Non solo Venafro e Pozzilli, Montenero di Bisaccia e Riccia, ma anche tanti comuni dove i sindaci non sono messi nelle condizioni di poter agire, con l’unico obiettivo di salvaguardare la salute dei propri concittadini.  Quello che è accaduto a Cercemaggiore, Vinchiaturo, Torella e Castropignano non può essere lasciato al silenzio dell’oblio. Ci sono precise responsabilità che vanno rimarcate e non per polemizzare, ma perché simili casi non accadano nel prossimo futuro negli altri comuni che potrebbero trovarsi nella stessa situazione difficile. Un effetto domino che il Molise non può permettersi, viste le dimensioni e l’età media dei suoi abitanti. Già di per sé è stato incomprensibile il ritardo (ben sette giorni), che in una realtà piccola come la nostra fanno la differenza in termini di rischio di contatti e contagi, con cui la Regione Molise ha attivato l’unità di crisi regionale rispetto alla circolare del Capo Dipartimento della Protezione Civile.

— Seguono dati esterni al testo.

(** X12.  A title moves the whole drawing down by 40 and changes nothing
    else: with a non-empty title every message, box top and lifeline end
    is 40 lower and the diagram 40 higher than without, while widths and
    x-positions stay; an empty title counts as no title. *)
Theorem title_shifts_layout (t : string) (ps : list ParticipantDef) (ms : list MessageDef)
    (style : Theme) (o : option OutputOptions) :
  t <> EmptyString ->
  let titled := layoutSequenceDiagram (mkSequenceDiagramDef (Some t) ps ms style o) in
  let plain := layoutSequenceDiagram (mkSequenceDiagramDef None ps ms style o) in
  slr_width titled = slr_width plain
  /\ slr_height titled = slr_height plain + 40
  /\ map (@sm_y Z) (slr_messages titled) = map (fun m => sm_y m + 40) (slr_messages plain)
  /\ map (@sp_x Z) (slr_participants titled) = map (@sp_x Z) (slr_participants plain)
  /\ map (@sp_topY Z) (slr_participants titled)
     = map (fun p => sp_topY p + 40) (slr_participants plain)
  /\ map (@sp_bottomY Z) (slr_participants titled)
     = map (fun p => sp_bottomY p + 40) (slr_participants plain)
  /\ layoutSequenceDiagram (mkSequenceDiagramDef (Some EmptyString) ps ms style o) = plain.
Proof.
  intros Ht. cbv zeta.
  assert (Hs : startYOf (Some t) = startYOf None + 40).
  { unfold startYOf, Str.truthyOpt, Str.truthy, PADDING, TITLE_HEIGHT.
    destruct t; [now elim Ht | reflexivity]. }
  assert (Hlaid : forall msgs y, map (@sm_y Z) (laid (y + 40) msgs)
                                 = map (fun m => sm_y m + 40) (laid y msgs)).
  { induction msgs as [|msg r IH]; intros y; simpl; [reflexivity|].
    f_equal. rewrite <- IH. f_equal. f_equal. lia. }
  assert (Hlast : forall msgs y,
            match List.last (map Some (laid (y + 40) msgs)) None with
            | Some m => Some (reach m) | None => None end
            = match List.last (map Some (laid y msgs)) None with
              | Some m => Some (reach m + 40) | None => None end).
  { induction msgs as [|msg r IH]; intros y; [reflexivity|].
    destruct r as [|msg' r'].
    - simpl. unfold reach. simpl. f_equal. lia.
    - specialize (IH (y + (if String.eqb (md_from msg) (md_to msg) then 80 else 50))).
      replace (y + (if String.eqb (md_from msg) (md_to msg) then 80 else 50) + 40)
        with (y + 40 + (if String.eqb (md_from msg) (md_to msg) then 80 else 50)) in IH by lia.
      exact IH. }
  assert (Hseat : forall c top top' bot bot',
            map (@sp_x Z) (seated top bot c ps) = map (@sp_x Z) (seated top' bot' c ps)
            /\ map (@sp_topY Z) (seated (top + 40) bot c ps)
               = map (fun p => sp_topY p + 40) (seated top bot' c ps)
            /\ map (@sp_bottomY Z) (seated top (bot + 40) c ps)
               = map (fun p => sp_bottomY p + 40) (seated top' bot c ps)).
  { clear. induction ps as [|p r IH]; intros c top top' bot bot'; simpl.
    - repeat split.
    - destruct (IH (c + computeParticipantWidth (pd_label p) + 60) top top' bot bot')
        as (H1 & H2 & H3).
      rewrite H1, H2, H3. repeat split. }
  destruct (participants_seated (mkSequenceDiagramDef (Some t) ps ms style o))
    as (b1 & Hp1 & Hh1 & Hb1).
  destruct (participants_seated (mkSequenceDiagramDef None ps ms style o))
    as (b0 & Hp0 & Hh0 & Hb0).
  cbn [sd_title sd_participants sd_messages] in *.
  assert (Hb : b1 = b0 + 40).
  { rewrite Hs in Hb1.
    replace (startYOf None + 40 + 40 + 50) with (startYOf None + 40 + 50 + 40) in Hb1 by lia.
    pose proof (Hlast ms (startYOf None + 40 + 50)) as HL.
    destruct (List.last (map Some (laid (startYOf None + 40 + 50 + 40) ms)) None) as [m1|],
             (List.last (map Some (laid (startYOf None + 40 + 50) ms)) None) as [m0|];
      try discriminate HL.
    - injection HL as HL. lia.
    - lia. }
  pose proof (width_of_seated (mkSequenceDiagramDef (Some t) ps ms style o)) as Hw1.
  pose proof (width_of_seated (mkSequenceDiagramDef None ps ms style o)) as Hw0.
  rewrite Hp1 in Hw1. rewrite Hp0 in Hw0. cbn [sd_title sd_participants] in *.
  split; [|split; [|split; [|split; [|split; [|split]]]]].
  - rewrite Hw1, Hw0. clear.
    generalize 40 at 1 3 as c. induction ps as [|p r IH]; intros c; [reflexivity|].
    destruct r as [|p' r']; [reflexivity|]. apply IH.
  - lia.
  - unfold layoutSequenceDiagram. cbn [slr_messages sd_title sd_messages].
    rewrite !SequenceLayoutProperties.layoutMessagesOf_laid, Hs.
    replace (startYOf None + 40 + 40 + 50) with (startYOf None + 40 + 50 + 40) by lia.
    apply Hlaid.
  - rewrite Hp1, Hp0. exact (proj1 (Hseat 40 _ _ b1 b0)).
  - rewrite Hp1, Hp0, Hs.
    exact (proj1 (proj2 (Hseat 40 (startYOf None) (startYOf None) b1 b0))).
  - rewrite Hp1, Hp0, Hb.
    exact (proj2 (proj2 (Hseat 40 (startYOf (Some t)) (startYOf None) b0 b0))).
  - reflexivity.
Qed.

Lemma title_shifts_layout_witness :
  "Login" <> EmptyString
  /\ slr_height (layoutSequenceDiagram
                   (mkSequenceDiagramDef (Some "Login") (sd_participants twoMessages)
                      (sd_messages twoMessages) hand_drawn None))
     = slr_height (layoutSequenceDiagram twoMessages) + 40.
Proof.
  assert (H : "Login" <> EmptyString) by discriminate.
  split; [exact H|].
  exact (proj1 (proj2 (@title_shifts_layout "Login" (sd_participants twoMessages)
                         (sd_messages twoMessages) hand_drawn None H))).
Defined.

End SequenceLayoutExtents.

(* ------------------------------------------------------------------ *)
(** ** The themes without jitter *)

Section PlainThemes.
Context {N : JsNum}.

(** what the renderer uses of the numbers: zero is zero, is not above
    zero, and stays zero when scaled *)
Hypothesis zero_isZero : isZero (ofZ 0) = true.
Hypothesis zero_not_positive : gtb (ofZ 0) (ofZ 0) = false.
Hypothesis zero_half : isZero (nmul (ofZ 0) (ofQ 0.5)) = true.
Hypothesis zero_third : isZero (nmul (ofZ 0) (ofQ 0.3)) = true.

Lemma still_ret {A : Type} (a : A) : still (ret a).
Proof. exists a. reflexivity. Qed.

Lemma still_bind {A B : Type} (m : M A) (k : A -> M B) :
  still m -> (forall a, still (k a)) -> still (bind m k).
Proof.
  intros [a Ha] Hk. destruct (Hk a) as [b Hb]. exists b. intros s.
  unfold bind. rewrite Ha. apply Hb.
Qed.

Lemma still_mapM {A B : Type} (f : A -> M B) (l : list A) :
  (forall a, still (f a)) -> still (mapM f l).
Proof.
  intros Hf. induction l as [|a r IH]; simpl.
  - apply still_ret.
  - apply still_bind; [apply Hf|]. intros b. apply still_bind; [exact IH|].
    intros bs. apply still_ret.
Qed.

Lemma still_mapMi {A B : Type} (f : nat -> A -> M B) (l : list A) (i : nat) :
  (forall k a, still (f k a)) -> still (mapMi f i l).
Proof.
  intros Hf. revert i. induction l as [|a r IH]; intros i; simpl.
  - apply still_ret.
  - apply still_bind; [apply Hf|]. intros b. apply still_bind; [apply IH|].
    intros bs. apply still_ret.
Qed.

Lemma still_jitter (value amount : num) : isZero amount = true -> still (jitter value amount).
Proof. intros H. unfold jitter. rewrite H. apply still_ret. Qed.

Lemma still_jitterPoint (x y amount : num) :
  isZero amount = true -> still (jitterPoint x y amount).
Proof.
  intros H. unfold jitterPoint.
  apply still_bind; [now apply still_jitter|]. intros jx.
  apply still_bind; [now apply still_jitter|]. intros jy. apply still_ret.
Qed.

Section Config.
Variable config : ThemeConfig.
Hypothesis no_jitter : jitterAmount config = ofZ 0.
Hypothesis single_stroke : doubleStroke config = false.

Ltac plain :=
  cbv beta iota zeta;
  rewrite ?no_jitter, ?single_stroke, ?zero_not_positive;
  cbv beta iota zeta.

Ltac still_step :=
  plain;
  lazymatch goal with
  | |- still (ret _) => apply still_ret
  | |- still (bind _ _) => apply still_bind; [|intro]
  | |- still (mapM _ _) => apply still_mapM; intro
  | |- still (mapMi _ _ _) => apply still_mapMi; intros
  | |- still (jitter _ _) =>
      apply still_jitter; first [exact zero_isZero | exact zero_half | exact zero_third]
  | |- still (jitterPoint _ _ _) => apply still_jitterPoint; exact zero_isZero
  | |- still (if ?c then _ else _) => destruct c
  | |- still (match ?x with _ => _ end) => destruct x
  end.

Lemma still_sketchyLine (x1 y1 x2 y2 : num) (strokeColor : string)
    (dashArray : option string) :
  still (sketchyLine x1 y1 x2 y2 config strokeColor dashArray).
Proof. unfold sketchyLine. repeat still_step. Qed.

Lemma still_sketchyPolyline (points : list (XY num)) (strokeColor : string)
    (dashArray : option string) :
  still (sketchyPolyline points config strokeColor dashArray).
Proof. unfold sketchyPolyline. repeat still_step. apply still_sketchyLine. Qed.

Lemma still_renderArrowhead (tipX tipY fromX fromY : num) (color : string) :
  still (renderArrowhead tipX tipY fromX fromY color config).
Proof. unfold renderArrowhead. repeat still_step. Qed.

Lemma still_renderRectangle (x y width height : num) (fillColor strokeColor : string) :
  still (renderRectangle x y width height fillColor strokeColor config).
Proof. unfold renderRectangle. repeat still_step. Qed.

Lemma still_renderEllipse (cx cy rx ry : num) (fillColor strokeColor : string) :
  still (renderEllipse cx cy rx ry fillColor strokeColor config).
Proof. unfold renderEllipse. repeat still_step. Qed.

Lemma still_shapeSvg (node : LayoutNode num) (fillColor strokeColor : string) :
  still (shapeSvg node fillColor strokeColor config).
Proof.
  unfold shapeSvg. still_step.
  - apply still_renderRectangle.
  - apply still_renderEllipse.
  - unfold renderDiamond. repeat still_step.
  - unfold renderCylinder. repeat still_step.
  - unfold renderCloud, cloudCurve. repeat still_step.
  - unfold renderHexagon. repeat still_step.
  - unfold renderParallelogram. repeat still_step.
Qed.

Lemma still_renderShape (node : LayoutNode num) (colorIndex : nat) :
  still (renderShape node config colorIndex).
Proof. unfold renderShape. still_step; [apply still_shapeSvg | apply still_ret]. Qed.

Lemma still_renderEdge (edge : LayoutEdge num) (nodesById : JsMap.t (LayoutNode num)) :
  still (renderEdge edge nodesById config).
Proof.
  unfold renderEdge.
  repeat first [ apply still_sketchyPolyline | apply still_renderArrowhead | still_step ].
Qed.

Lemma still_renderGroup (group : LayoutGroup num) : still (renderGroup group config).
Proof. unfold renderGroup, groupFrame. repeat still_step. Qed.

Lemma still_renderParticipantBox (p : SequenceParticipant num) (yTop : num) (i : nat) :
  still (renderParticipantBox p yTop config i).
Proof.
  unfold renderParticipantBox. still_step; [apply still_renderRectangle | apply still_ret].
Qed.

Lemma still_renderMessage (msg : SequenceMessage num)
    (participantsById : JsMap.t (SequenceParticipant num)) :
  still (renderMessage msg participantsById config).
Proof.
  unfold renderMessage.
  repeat first [ apply still_sketchyPolyline | apply still_renderArrowhead | still_step ].
Qed.

Lemma still_flowContent (layout : LayoutResult num) : still (flowContent layout config).
Proof.
  unfold flowContent.
  repeat first [ apply still_renderGroup | apply still_renderEdge | apply still_renderShape
               | still_step ].
Qed.

Lemma still_sequenceContent (layout : SequenceLayoutResult num) :
  still (sequenceContent layout config).
Proof.
  unfold sequenceContent, renderLifeline.
  repeat first [ apply still_sketchyLine | apply still_renderMessage
               | apply still_renderParticipantBox | still_step ].
Qed.

End Config.

(** X13.  In the clean and the minimal theme the renderer draws no random
    number: the content of a flow or sequence diagram comes out the same
    from every state of the generator, which it leaves untouched. *)
Theorem plain_themes_draw_nothing (theme : Theme) (flow : LayoutResult num)
    (sequence : SequenceLayoutResult num) :
  theme <> hand_drawn ->
  still (flowContent flow (getThemeConfig theme))
  /\ still (sequenceContent sequence (getThemeConfig theme)).
Proof.
  intros Ht. destruct theme; [now elim Ht| |];
    (split; [apply still_flowContent | apply still_sequenceContent]); reflexivity.
Qed.

End PlainThemes.

Lemma plain_themes_draw_nothing_witness :
  clean <> hand_drawn
  /\ still (flowContent (oneNode "A") (getThemeConfig clean)).
Proof.
  assert (H : clean <> hand_drawn) by discriminate.
  split; [exact H|].
  exact (proj1 (@plain_themes_draw_nothing Exact.exact eq_refl eq_refl eq_refl eq_refl
                  clean (oneNode "A") strayLayout H)).
Defined.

Ma resta ancora non adempiuta la gestione del flusso delle comunicazioni che, invece, è stato ben individuato e standardizzato dalla circolare e che deve essere seguito alla lettera. Tutto deve muoversi attraverso un ingranaggio molto preciso affinché i sindaci sappiano, con tempestività, le conseguenti azioni da assumere. L’Asrem deve comunicare con i primi cittadini, deve fornire loro le informazioni necessarie per poter mettere in campo le azioni conseguenti. Se è vero che la circolare del Ministero della Salute del 25 febbraio prevede che la procedura per la definitiva conferma di un caso Covid-19 è affidata all’Istituto Superiore della Sanità attraverso il suo laboratorio, non si può non prevedere dei passaggi intermedi per evitare la caccia all’untore. I sindaci non possono conoscere i casi di contagio attraverso il lavoro senza sosta dei giornalisti, che prima di pubblicare le informazioni di cui sono a conoscenza operano verifiche alla fonte e si attengono, purtroppo non tutti, al rispetto della privacy e della deontologia. Accade così che nomi e cognomi vengano ‘sbattuti’ in prima pagina, alimentando la triste ma purtroppo collaudata caccia all’untore che dilaga fra la popolazione e crea disagi e disfunzioni difficili da sanare.

Attenersi alla procedura corretta garantirebbe, appunto, anche il sacrosanto rispetto della privacy del paziente che non verrebbe esposto alla diffusione di dati sensibili, causata, a mio parere, dal cortocircuito istituzionale. E consentirebbe ai sindaci, che operano sul territorio, di tutelare la popolazione mettendo in campo azioni mirate, indispensabili ad evitare rischi enormi su comunità abitate prevalentemente dai soggetti più fragili, i nostri anziani, e programmare i servizi utili a sostegno di chi è in isolamento o in quarantena. Credo non sia più procrastinabile l’agire in perfetta coincidenza con quanto dettato a livello centrale, come ritengo sia urgente attivare un gruppo di lavoro composto da psicologi e psicoterapeuti che si prenda cura delle evidenti difficoltà emotive che molti stanno vivendo, una richiesta questa che ho ufficialmente avanzato in sede di tavolo permanente lo scorso martedì.

Di più: occorre accelerare ed essere tempestivi nella fase di studio dell’andamento del contagio che deve essere indagato dalle professionalità competenti come statistici, epidemiologi, infettivologi e docenti universitari del campo. Gli unici in grado di comprendere in anticipo l’evoluzione del coronavirus così da consentire alle Istituzioni le determinazioni più appropriate. A che punto è il lavoro del gruppo di studio e quali sono le risultanze alle quali sono giunti? Sottolineo, infine, che la comunicazione tra i vari livelli istituzionali deve avvenire nel rispetto di quanto deciso a livello centrale, adeguandosi alle direttive e alle circolari perché non si vivano più momenti di cortocircuito come quelli che oggi tengono in apprensione migliaia di cittadini.